Brotherhood of the Wolf

You have to just love it when some oddball combination comes along. Whether they actually work or not, you have to hand it to the people that took that bold, fearless step, and tossed the idea across the discussion table, crazy as it was. Often times it may be a goofy idea that gets tossed out as a lark, not really with the intention of someone actually running with the damn thing like say, the McDonalds McGriddle Sandwich. "Let's take the whole breakfast sandwich thing, ditch any bagels, muffins, or biscuits, and slap all that tasty morning goodness between two pancakes!". By golly, it could work!!!

But of course, it didn't. And when you stop to consider how many different bread/bun mediums there are still floating around out there, the world becomes frightening, the future becomes terrifying, and one wonders if the Breakfast McWaffle McBurger might be served up piping hot and juicy for us to enjoy sometime down the road.

And as fine and dandy as that is, it's a horrifying image, and a horrifying image is a good way to lead into the new French import of a film, "Brotherhood of the Wolf".

Brotherhood of the Wolf, known outside these United States as "Le Pacte des Loups", is an exciting new oddball combination of a film that is SO odd of a combination, that much like the McGriddle Sandwich, makes me wonder how it was ever given the green light for production in the first place.

"OK, I've got this movie idea here" (keep in mind reader, this should all be said in a poofy French accent). "We set the film in 18th Century France (as always, pronounced "Frawnce"), and we have this huge, slobbering brute of a beast running around the countryside eating up peasants and nobles alike like they are skittles!"

Interesting, you must admit. But where is the oddball twist?

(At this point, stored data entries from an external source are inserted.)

(* ===== verification/Varsup.v ===== *)
(** * Assignment of transaction ids and object ids

    [src/postgresql/src/backend/access/transam/varsup.c]: the shared counters
    [TransamVariables], [GetNewTransactionId] with its wraparound protection,
    [SetTransactionIdLimit], recovery's epoch inference, and the OID generator.
    [GetNewTransactionId] drops [XidGenLock] in the middle, so what the other
    processes do meanwhile is an argument of its definition, and the protection
    is proved for a step relation in which any number of backends interleave.

    The SLRU extensions ([ExtendCLOG], [ExtendCommitTs], [ExtendSUBTRANS]) are an
    argument: whether they succeed for the new id or raise an error. *)
From stdpp Require Import sorting.
From S2P Require Import Prelude TransactionId.
Local Open Scope Z_scope.

Abbreviation Oid := Z.

Definition FirstGenbkiObjectId : Oid := 10000.
Definition FirstUnpinnedObjectId : Oid := 12000.
Definition FirstNormalObjectId : Oid := 16384.
Definition VAR_OID_PREFETCH : Z := 8192.
Definition PGPROC_MAX_CACHED_SUBXIDS : nat := 64.

Record TransamVariablesData := {
  nextOid : Oid;
  oidCount : Z;
  nextXid : FullTransactionId;
  oldestXid : TransactionId;
  xidVacLimit : TransactionId;
  xidWarnLimit : TransactionId;
  xidStopLimit : TransactionId;
  xidWrapLimit : TransactionId;
  oldestXidDB : Oid;
  oldestCommitTsXid : TransactionId;
  newestCommitTsXid : TransactionId;
  latestCompletedXid : FullTransactionId;
  xactCompletionCount : Z;
  oldestClogXid : TransactionId
}.

(** [memset(TransamVariables, 0, sizeof(TransamVariablesData))]. *)
Definition VarsupShmemInit : TransamVariablesData :=
  {| nextOid := 0; oidCount := 0; nextXid := FullXid 0; oldestXid := 0; xidVacLimit := 0;
     xidWarnLimit := 0; xidStopLimit := 0; xidWrapLimit := 0; oldestXidDB := 0;
     oldestCommitTsXid := 0; newestCommitTsXid := 0; latestCompletedXid := FullXid 0;
     xactCompletionCount := 0; oldestClogXid := 0 |}.

Definition set_nextXid (x : FullTransactionId) (v : TransamVariablesData) : TransamVariablesData :=
  {| nextOid := nextOid v; oidCount := oidCount v; nextXid := x; oldestXid := oldestXid v;
     xidVacLimit := xidVacLimit v; xidWarnLimit := xidWarnLimit v; xidStopLimit := xidStopLimit v;
     xidWrapLimit := xidWrapLimit v; oldestXidDB := oldestXidDB v;
     oldestCommitTsXid := oldestCommitTsXid v; newestCommitTsXid := newestCommitTsXid v;
     latestCompletedXid := latestCompletedXid v; xactCompletionCount := xactCompletionCount v;
     oldestClogXid := oldestClogXid v |}.

Definition set_oid (o c : Z) (v : TransamVariablesData) : TransamVariablesData :=
  {| nextOid := o; oidCount := c; nextXid := nextXid v; oldestXid := oldestXid v;
     xidVacLimit := xidVacLimit v; xidWarnLimit := xidWarnLimit v; xidStopLimit := xidStopLimit v;
     xidWrapLimit := xidWrapLimit v; oldestXidDB := oldestXidDB v;
     oldestCommitTsXid := oldestCommitTsXid v; newestCommitTsXid := newestCommitTsXid v;
     latestCompletedXid := latestCompletedXid v; xactCompletionCount := xactCompletionCount v;
     oldestClogXid := oldestClogXid v |}.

"Ah, that's the kicker, for you see, we send in an 18th century beast hunting SWAT team in the form of two Canadian martial arts experts!!!"

Pardon?

And that's where the story goes somewhat weird on us. Weird, yes. But unlike the McGriddle, this movie doesn't suck on toast, er....., I mean pancakes.

And it's based on a true story, which makes everything scarier. Remember "Spice World"? I rest my case.

Maybe it's the oddball premise of this film that makes it fresh and exciting. Ok, if we had just any old "big bad wolf" story and set it in France in the 1700s, maybe it would have been just the same thing we have seen many times over, just served up in a slightly different location. But enter our two heroes, men of substance who may be French (ok, one is a Iroquois Indian, but he is half French), but would rather grab a stick or a knife and fight ten men or more at once like Jackie Chan rather than sit around wearing powdered wigs, wondering which cheek to put the mole on each morning, and endlessly complaining that the cheese isn't nearly runny and stinky enough.

So, it is martial arts experts hunting a werewolf by day, whooping it up with the lovely ladies of the local whore house by night, all the while trying to deal with the crushing reality that they are living in 18th century France.

Got it?

Good.

And it IS good! It has been compared to "Crouching Tiger, Hidden Dragon", mainly because of the way the fight scenes and cinematography work together, but unlike "Crouching Tiger, Hidden Dragon", the story actually makes sense, and doesn't seem like a La Choy commercial with people flying and flipping on wires over their chop suey. The story has some nice twists along the way, and we find the likable characters very likable (always important, especially when they have to go spin-kick someone around a dangerous location), and the bad guys especially bad (always important, as we want to see them get spin-kicked around a dangerous location). There is danger, there is romance, and it's all set against a backdrop that is visually stunning.

Visually stunning for France in the rainy season, that is.

The movie can be seen in either it's original French (with English subtitles), or dubbed into English. While occasionally the dubbed voices sound a bit forced (Mani, the spin-kicking Iroquois from Canada, unfortunately had more presence and quiet ferocity when he DIDN'T speak), overall it's hardly noticeable.

My only complaint about the film are the CGI effects used on the slobbering beast of a creature itself, and this is mainly due to the fact that in the scenes where it WAS done well it was done so PERFECTLY well, that the few odd scenes that the effects didn't work stood out like a single curly fry in a basket of good old normal ones. Tasty, but out of place. Still, the creature moves fast enough in most scenes that you hardly notice the CGI as much as you notice the poor French bastard who is getting torn apart like a goose-down pillow in a wood chipper.

So next time you find yourself standing in front of the great menu boards of life, reach for something unique like "Brotherhood of the Wolf". Don't dismiss that odd flavor right away. Chew thoroughly, have several tastes in fact, and I think anyone who loves an action/romance with a few nasty thrills and chills along the way will love the way this one goes down. I hope to see more cutting edge films like this get recognition (and more people in line to see them than the next several Adam Sandler films), as it is truly a beautiful thing when it is all said and done. Unlike the McGriddle, which proves once and for all, that if there ever was a God, he has gone on a long vacation, and didn't leave a forwarding number.